[Stored data entries]
○ ○ ○ ○ ○

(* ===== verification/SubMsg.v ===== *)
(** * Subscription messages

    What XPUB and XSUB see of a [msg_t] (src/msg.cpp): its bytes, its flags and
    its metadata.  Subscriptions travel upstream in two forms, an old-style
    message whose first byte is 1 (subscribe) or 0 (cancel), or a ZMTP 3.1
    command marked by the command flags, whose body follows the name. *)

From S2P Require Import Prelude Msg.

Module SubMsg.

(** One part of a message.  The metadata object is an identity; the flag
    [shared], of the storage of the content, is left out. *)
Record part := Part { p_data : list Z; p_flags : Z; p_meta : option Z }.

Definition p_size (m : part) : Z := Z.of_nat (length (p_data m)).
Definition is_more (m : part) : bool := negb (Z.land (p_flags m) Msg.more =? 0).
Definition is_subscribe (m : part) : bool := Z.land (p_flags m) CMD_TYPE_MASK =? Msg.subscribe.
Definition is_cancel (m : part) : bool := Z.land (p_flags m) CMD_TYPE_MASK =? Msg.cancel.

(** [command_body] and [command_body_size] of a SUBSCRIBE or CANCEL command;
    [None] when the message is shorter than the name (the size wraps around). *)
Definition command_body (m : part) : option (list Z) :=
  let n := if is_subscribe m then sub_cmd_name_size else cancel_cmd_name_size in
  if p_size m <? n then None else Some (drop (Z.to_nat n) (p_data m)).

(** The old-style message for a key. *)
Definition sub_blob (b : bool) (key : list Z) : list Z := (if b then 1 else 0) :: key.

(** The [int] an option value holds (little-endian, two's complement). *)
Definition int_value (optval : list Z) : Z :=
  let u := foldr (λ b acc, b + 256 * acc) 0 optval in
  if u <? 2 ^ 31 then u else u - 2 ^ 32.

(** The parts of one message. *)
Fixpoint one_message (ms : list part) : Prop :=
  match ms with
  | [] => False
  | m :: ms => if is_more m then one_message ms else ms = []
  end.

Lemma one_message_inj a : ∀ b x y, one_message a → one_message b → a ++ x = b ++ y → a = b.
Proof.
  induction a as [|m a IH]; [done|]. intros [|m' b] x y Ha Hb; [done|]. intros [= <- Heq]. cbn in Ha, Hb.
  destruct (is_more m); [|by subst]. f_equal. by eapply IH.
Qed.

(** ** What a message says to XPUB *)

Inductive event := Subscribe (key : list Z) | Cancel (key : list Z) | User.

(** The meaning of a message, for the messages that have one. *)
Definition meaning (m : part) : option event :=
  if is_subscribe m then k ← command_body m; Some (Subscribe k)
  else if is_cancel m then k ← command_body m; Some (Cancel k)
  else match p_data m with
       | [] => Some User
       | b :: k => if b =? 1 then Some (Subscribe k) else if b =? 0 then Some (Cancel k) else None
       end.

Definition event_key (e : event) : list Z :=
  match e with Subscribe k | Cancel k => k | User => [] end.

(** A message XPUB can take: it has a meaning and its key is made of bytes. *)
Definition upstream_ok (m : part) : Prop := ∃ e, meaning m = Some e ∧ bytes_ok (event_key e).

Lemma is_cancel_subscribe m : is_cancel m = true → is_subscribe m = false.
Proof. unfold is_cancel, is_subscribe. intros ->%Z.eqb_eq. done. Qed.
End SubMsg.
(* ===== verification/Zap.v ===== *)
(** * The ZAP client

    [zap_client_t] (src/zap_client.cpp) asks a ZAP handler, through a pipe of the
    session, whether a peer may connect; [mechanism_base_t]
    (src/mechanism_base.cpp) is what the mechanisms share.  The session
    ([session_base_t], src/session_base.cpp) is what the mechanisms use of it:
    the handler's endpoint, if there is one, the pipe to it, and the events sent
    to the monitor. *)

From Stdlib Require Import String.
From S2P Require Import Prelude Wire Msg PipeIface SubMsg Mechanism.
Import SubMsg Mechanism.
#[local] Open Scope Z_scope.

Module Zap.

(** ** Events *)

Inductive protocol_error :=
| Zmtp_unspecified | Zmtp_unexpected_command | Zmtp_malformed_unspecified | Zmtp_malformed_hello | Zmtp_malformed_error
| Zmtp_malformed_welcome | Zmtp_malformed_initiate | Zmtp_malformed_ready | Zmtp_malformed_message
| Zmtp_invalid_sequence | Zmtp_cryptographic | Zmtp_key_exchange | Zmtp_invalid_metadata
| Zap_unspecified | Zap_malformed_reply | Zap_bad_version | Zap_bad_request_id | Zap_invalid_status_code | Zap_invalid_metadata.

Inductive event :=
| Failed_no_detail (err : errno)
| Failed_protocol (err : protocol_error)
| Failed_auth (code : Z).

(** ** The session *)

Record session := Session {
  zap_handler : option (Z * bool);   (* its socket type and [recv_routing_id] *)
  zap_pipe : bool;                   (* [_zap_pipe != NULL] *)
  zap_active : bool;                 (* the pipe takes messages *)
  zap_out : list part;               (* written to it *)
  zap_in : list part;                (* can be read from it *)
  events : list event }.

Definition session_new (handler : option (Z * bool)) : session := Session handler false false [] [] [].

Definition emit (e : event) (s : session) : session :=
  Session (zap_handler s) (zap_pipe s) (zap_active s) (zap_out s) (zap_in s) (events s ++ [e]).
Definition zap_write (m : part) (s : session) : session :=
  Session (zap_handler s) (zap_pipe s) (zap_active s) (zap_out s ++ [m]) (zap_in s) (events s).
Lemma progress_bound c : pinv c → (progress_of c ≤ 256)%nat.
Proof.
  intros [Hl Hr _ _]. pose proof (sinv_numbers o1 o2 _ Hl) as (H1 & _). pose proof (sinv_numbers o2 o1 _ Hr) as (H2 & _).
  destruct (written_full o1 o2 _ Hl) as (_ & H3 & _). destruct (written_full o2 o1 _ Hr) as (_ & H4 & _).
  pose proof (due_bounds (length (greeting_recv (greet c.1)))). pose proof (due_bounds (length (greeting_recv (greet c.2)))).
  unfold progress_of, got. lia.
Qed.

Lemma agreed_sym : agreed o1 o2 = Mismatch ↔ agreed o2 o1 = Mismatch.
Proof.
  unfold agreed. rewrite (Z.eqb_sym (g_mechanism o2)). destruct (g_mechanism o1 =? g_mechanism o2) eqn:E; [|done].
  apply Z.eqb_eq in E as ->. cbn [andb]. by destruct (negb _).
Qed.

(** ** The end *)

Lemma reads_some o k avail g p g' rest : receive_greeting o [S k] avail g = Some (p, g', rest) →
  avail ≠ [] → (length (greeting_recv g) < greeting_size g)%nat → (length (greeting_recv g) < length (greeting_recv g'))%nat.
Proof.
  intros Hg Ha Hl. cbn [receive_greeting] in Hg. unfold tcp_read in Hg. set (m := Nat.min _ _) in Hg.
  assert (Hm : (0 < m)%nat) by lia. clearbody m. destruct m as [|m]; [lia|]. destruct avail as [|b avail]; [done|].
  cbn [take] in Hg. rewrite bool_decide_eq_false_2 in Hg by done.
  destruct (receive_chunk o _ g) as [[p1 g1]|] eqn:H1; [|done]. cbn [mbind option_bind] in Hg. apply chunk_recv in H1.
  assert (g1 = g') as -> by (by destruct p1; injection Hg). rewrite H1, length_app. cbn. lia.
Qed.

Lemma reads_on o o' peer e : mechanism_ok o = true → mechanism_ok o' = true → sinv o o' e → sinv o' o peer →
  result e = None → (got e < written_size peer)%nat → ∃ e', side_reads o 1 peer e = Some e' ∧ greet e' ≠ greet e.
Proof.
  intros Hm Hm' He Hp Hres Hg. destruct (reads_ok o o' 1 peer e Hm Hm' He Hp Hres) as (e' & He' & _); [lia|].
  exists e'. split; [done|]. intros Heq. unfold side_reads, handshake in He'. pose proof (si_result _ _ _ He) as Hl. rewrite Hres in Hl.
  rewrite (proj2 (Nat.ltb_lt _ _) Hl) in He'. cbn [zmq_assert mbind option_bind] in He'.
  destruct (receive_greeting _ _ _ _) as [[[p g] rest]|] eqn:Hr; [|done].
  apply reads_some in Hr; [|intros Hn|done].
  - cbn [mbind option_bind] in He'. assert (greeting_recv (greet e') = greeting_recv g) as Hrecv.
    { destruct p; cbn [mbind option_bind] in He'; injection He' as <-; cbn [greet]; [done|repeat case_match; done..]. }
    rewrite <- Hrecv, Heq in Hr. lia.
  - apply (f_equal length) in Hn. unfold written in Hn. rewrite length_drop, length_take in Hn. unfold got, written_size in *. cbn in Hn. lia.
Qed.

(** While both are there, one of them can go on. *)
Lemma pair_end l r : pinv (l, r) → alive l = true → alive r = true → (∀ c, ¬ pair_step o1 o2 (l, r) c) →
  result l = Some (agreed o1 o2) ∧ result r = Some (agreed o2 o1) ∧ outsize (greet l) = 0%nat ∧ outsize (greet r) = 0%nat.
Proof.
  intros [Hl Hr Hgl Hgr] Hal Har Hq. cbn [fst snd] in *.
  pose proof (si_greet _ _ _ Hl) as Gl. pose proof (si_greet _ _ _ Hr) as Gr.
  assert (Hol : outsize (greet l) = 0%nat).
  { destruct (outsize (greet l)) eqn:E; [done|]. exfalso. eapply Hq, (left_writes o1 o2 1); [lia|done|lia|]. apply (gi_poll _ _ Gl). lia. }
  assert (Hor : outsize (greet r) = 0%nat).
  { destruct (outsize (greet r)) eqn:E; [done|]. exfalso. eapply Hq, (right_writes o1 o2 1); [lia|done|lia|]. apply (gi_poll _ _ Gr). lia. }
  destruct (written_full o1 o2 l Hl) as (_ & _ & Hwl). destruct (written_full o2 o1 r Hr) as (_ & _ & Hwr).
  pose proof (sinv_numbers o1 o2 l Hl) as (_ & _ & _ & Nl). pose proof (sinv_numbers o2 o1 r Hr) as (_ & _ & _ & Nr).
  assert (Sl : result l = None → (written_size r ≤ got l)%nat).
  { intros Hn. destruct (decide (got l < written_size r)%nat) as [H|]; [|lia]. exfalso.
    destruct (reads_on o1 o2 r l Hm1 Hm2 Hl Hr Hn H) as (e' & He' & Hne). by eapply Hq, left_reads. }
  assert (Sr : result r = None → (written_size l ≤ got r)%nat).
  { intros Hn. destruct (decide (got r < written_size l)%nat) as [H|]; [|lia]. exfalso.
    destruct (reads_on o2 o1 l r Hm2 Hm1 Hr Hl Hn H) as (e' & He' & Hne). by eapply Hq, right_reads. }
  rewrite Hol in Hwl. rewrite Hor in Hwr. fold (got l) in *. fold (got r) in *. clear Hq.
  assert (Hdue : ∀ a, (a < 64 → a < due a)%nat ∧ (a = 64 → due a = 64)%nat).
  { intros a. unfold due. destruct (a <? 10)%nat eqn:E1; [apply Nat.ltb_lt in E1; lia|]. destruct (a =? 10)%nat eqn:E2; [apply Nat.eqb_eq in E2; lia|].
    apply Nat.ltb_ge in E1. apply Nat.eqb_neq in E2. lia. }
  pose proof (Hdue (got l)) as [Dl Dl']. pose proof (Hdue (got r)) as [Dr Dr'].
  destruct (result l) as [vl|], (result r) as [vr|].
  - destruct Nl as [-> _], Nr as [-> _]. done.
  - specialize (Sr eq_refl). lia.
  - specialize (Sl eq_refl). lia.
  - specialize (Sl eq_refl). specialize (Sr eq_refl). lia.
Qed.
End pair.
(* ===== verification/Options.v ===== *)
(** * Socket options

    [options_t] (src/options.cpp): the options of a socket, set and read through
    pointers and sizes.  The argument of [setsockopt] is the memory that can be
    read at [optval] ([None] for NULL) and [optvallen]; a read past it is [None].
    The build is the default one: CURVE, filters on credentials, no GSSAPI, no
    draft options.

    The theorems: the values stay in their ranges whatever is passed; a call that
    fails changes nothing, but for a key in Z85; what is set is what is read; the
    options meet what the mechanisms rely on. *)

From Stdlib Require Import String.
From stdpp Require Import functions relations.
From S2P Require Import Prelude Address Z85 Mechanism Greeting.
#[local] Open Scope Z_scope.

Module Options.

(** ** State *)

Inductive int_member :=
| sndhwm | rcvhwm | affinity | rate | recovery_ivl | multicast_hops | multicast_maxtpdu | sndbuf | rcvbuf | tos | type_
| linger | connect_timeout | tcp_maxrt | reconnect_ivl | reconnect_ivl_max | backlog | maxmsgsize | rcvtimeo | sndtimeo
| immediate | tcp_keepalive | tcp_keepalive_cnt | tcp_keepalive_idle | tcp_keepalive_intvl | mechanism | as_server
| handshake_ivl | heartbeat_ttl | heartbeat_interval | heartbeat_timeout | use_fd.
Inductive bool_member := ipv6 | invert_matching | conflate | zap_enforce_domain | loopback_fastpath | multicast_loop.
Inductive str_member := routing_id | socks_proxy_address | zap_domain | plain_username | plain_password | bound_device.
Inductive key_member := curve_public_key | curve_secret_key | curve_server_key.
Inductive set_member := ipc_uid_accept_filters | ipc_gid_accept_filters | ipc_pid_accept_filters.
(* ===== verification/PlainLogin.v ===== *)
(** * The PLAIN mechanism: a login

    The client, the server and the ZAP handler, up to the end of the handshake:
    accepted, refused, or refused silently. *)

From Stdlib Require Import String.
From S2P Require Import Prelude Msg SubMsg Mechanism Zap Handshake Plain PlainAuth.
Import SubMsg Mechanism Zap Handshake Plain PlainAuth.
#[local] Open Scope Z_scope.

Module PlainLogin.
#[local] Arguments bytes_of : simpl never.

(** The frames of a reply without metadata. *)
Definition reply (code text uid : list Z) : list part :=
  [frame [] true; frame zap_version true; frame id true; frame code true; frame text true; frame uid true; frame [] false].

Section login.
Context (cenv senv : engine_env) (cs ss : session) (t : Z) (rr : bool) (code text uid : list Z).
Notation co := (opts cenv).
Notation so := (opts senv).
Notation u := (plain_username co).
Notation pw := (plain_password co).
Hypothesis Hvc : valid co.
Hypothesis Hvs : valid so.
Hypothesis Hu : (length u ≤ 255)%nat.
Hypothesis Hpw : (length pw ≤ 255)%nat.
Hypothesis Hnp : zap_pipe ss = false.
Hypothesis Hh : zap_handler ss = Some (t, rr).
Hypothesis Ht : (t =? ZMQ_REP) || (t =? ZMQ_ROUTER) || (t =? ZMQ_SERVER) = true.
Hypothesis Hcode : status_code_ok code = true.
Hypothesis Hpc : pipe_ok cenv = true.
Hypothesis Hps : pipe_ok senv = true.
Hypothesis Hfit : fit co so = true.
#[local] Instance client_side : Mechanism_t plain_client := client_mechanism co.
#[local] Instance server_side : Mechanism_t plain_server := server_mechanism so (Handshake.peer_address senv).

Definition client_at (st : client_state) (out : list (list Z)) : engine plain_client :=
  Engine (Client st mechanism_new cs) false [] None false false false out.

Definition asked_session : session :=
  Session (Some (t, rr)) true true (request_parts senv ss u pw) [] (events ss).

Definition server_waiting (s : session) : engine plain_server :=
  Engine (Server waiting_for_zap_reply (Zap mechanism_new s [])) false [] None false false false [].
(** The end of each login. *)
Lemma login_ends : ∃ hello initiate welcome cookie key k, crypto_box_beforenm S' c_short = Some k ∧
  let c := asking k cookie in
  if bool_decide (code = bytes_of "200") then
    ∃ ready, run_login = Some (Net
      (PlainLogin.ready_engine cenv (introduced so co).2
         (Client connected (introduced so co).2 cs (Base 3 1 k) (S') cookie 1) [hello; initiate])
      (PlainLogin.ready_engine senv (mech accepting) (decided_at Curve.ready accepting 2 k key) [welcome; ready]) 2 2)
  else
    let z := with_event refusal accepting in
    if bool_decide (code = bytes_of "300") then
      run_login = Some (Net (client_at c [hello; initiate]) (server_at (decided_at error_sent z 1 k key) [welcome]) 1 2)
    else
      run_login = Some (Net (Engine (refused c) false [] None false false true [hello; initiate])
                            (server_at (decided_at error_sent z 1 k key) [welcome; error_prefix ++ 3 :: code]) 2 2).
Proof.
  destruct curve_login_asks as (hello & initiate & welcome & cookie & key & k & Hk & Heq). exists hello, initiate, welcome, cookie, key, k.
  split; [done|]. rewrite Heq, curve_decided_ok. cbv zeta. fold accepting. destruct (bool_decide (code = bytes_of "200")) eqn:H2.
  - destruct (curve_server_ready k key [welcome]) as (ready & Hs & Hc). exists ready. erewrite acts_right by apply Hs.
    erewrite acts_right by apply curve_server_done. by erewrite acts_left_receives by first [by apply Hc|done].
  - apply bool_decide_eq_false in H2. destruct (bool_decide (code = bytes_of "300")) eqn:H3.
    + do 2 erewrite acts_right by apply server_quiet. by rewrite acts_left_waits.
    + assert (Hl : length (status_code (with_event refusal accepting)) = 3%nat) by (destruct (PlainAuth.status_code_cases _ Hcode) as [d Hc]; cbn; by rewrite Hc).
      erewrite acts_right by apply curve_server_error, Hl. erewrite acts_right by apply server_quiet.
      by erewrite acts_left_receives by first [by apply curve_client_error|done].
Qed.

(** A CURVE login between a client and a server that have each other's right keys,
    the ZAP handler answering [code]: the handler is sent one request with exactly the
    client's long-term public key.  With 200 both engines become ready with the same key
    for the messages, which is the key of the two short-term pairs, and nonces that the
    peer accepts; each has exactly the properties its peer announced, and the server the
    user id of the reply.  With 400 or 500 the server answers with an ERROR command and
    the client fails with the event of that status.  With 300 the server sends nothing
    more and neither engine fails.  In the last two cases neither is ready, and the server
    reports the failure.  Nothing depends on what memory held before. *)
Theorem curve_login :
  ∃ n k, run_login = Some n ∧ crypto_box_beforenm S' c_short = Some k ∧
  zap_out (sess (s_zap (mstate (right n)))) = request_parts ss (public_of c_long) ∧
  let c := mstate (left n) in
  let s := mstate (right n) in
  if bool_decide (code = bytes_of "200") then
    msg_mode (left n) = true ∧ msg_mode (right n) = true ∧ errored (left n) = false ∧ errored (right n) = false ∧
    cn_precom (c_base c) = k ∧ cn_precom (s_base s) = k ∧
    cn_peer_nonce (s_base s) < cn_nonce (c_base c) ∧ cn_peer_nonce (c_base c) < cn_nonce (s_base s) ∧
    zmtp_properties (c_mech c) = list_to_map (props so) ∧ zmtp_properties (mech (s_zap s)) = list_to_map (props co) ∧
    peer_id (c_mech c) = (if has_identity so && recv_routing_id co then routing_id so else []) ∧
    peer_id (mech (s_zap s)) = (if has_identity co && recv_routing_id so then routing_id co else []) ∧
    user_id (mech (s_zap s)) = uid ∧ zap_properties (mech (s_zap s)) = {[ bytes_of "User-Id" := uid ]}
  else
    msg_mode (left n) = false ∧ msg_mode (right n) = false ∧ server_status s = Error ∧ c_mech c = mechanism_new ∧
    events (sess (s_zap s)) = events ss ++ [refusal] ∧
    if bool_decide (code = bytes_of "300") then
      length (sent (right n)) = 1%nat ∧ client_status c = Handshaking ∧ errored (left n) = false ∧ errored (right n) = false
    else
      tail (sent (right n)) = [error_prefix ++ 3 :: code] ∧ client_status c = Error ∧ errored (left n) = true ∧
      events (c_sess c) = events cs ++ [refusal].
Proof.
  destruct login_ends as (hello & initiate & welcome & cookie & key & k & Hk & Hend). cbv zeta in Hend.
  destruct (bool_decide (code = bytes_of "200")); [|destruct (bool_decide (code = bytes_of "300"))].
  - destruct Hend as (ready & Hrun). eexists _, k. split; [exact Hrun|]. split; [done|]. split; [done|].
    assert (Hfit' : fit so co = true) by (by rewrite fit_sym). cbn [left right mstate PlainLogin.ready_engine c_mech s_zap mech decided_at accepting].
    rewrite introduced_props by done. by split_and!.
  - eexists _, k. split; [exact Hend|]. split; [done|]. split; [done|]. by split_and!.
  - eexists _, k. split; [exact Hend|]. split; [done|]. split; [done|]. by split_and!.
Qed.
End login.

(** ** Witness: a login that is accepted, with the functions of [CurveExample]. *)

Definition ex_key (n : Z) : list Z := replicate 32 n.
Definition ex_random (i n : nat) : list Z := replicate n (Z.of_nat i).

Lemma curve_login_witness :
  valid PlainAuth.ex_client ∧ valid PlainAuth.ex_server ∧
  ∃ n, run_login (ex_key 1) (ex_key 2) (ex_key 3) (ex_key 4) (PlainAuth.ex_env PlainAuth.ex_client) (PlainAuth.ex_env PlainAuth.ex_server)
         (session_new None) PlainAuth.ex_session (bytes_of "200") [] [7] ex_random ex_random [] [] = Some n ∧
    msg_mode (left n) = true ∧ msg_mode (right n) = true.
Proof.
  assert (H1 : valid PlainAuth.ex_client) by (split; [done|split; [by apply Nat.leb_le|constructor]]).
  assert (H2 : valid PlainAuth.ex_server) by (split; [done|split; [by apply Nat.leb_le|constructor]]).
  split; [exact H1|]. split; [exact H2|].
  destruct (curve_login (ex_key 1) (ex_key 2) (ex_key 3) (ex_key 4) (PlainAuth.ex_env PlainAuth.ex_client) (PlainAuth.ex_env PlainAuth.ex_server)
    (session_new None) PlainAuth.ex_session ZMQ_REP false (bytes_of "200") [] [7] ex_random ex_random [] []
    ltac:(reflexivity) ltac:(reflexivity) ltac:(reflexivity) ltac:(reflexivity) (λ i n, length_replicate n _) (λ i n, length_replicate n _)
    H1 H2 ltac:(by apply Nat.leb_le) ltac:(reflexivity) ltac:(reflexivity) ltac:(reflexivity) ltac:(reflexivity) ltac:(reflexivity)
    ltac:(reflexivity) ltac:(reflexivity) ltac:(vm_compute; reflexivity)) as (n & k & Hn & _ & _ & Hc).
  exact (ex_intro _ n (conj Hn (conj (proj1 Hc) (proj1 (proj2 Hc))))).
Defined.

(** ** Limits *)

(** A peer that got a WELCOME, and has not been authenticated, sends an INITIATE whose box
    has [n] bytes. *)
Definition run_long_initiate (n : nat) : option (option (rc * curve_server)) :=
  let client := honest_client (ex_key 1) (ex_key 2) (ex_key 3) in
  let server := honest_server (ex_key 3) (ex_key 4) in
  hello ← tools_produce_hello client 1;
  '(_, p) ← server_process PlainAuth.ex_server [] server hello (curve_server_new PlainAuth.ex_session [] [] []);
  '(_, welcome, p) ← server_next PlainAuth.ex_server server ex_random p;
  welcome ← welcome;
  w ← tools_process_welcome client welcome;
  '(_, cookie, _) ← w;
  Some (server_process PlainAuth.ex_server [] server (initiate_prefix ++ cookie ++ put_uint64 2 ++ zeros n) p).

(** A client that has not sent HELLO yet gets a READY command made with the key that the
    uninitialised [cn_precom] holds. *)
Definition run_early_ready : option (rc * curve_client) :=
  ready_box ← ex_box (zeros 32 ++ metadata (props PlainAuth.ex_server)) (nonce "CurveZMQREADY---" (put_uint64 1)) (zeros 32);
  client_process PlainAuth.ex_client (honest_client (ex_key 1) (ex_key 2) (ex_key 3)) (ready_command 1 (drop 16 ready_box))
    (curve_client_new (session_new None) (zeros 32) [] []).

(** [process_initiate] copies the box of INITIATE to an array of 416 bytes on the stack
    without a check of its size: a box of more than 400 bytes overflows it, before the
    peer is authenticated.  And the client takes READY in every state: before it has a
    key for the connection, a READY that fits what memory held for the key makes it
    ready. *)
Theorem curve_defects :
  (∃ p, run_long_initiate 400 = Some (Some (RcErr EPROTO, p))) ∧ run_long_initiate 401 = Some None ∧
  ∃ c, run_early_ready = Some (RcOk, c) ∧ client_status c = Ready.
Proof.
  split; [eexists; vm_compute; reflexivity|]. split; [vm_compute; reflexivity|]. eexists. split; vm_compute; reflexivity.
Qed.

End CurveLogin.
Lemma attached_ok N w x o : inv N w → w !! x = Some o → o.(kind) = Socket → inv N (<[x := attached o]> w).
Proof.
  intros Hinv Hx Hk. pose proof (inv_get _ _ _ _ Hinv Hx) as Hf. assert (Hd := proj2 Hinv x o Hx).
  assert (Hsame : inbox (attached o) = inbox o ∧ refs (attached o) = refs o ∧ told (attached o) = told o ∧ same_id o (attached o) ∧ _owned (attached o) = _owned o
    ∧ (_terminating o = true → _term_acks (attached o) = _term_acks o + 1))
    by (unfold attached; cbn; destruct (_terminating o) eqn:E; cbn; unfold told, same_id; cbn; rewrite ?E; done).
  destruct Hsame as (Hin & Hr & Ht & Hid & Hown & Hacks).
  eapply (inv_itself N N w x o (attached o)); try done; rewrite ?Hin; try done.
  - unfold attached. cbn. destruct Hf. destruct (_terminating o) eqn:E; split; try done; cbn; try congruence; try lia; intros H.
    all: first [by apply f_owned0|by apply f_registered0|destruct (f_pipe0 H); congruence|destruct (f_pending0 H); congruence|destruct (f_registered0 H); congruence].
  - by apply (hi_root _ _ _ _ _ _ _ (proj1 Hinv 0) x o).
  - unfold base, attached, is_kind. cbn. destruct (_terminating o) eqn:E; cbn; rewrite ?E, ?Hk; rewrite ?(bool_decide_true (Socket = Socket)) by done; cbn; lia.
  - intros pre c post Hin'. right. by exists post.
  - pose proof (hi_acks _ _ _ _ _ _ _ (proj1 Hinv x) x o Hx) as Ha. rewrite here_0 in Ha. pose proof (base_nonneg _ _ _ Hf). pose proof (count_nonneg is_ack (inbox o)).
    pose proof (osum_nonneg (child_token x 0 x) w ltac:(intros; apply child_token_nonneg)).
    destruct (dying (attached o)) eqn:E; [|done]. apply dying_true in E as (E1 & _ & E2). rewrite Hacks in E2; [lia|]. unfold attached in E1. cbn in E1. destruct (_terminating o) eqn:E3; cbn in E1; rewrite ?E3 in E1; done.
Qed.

○ ○ ○ ○ ○

◆ WHAT NEEDS TO BE DONE
Search the records above for the string "land". Report each line that has it.

◆ TASK SOLUTION
Definition is_more (m : part) : bool := negb (Z.land (p_flags m) Msg.more =? 0).
Definition is_subscribe (m : part) : bool := Z.land (p_flags m) CMD_TYPE_MASK =? Msg.subscribe.
Definition is_cancel (m : part) : bool := Z.land (p_flags m) CMD_TYPE_MASK =? Msg.cancel.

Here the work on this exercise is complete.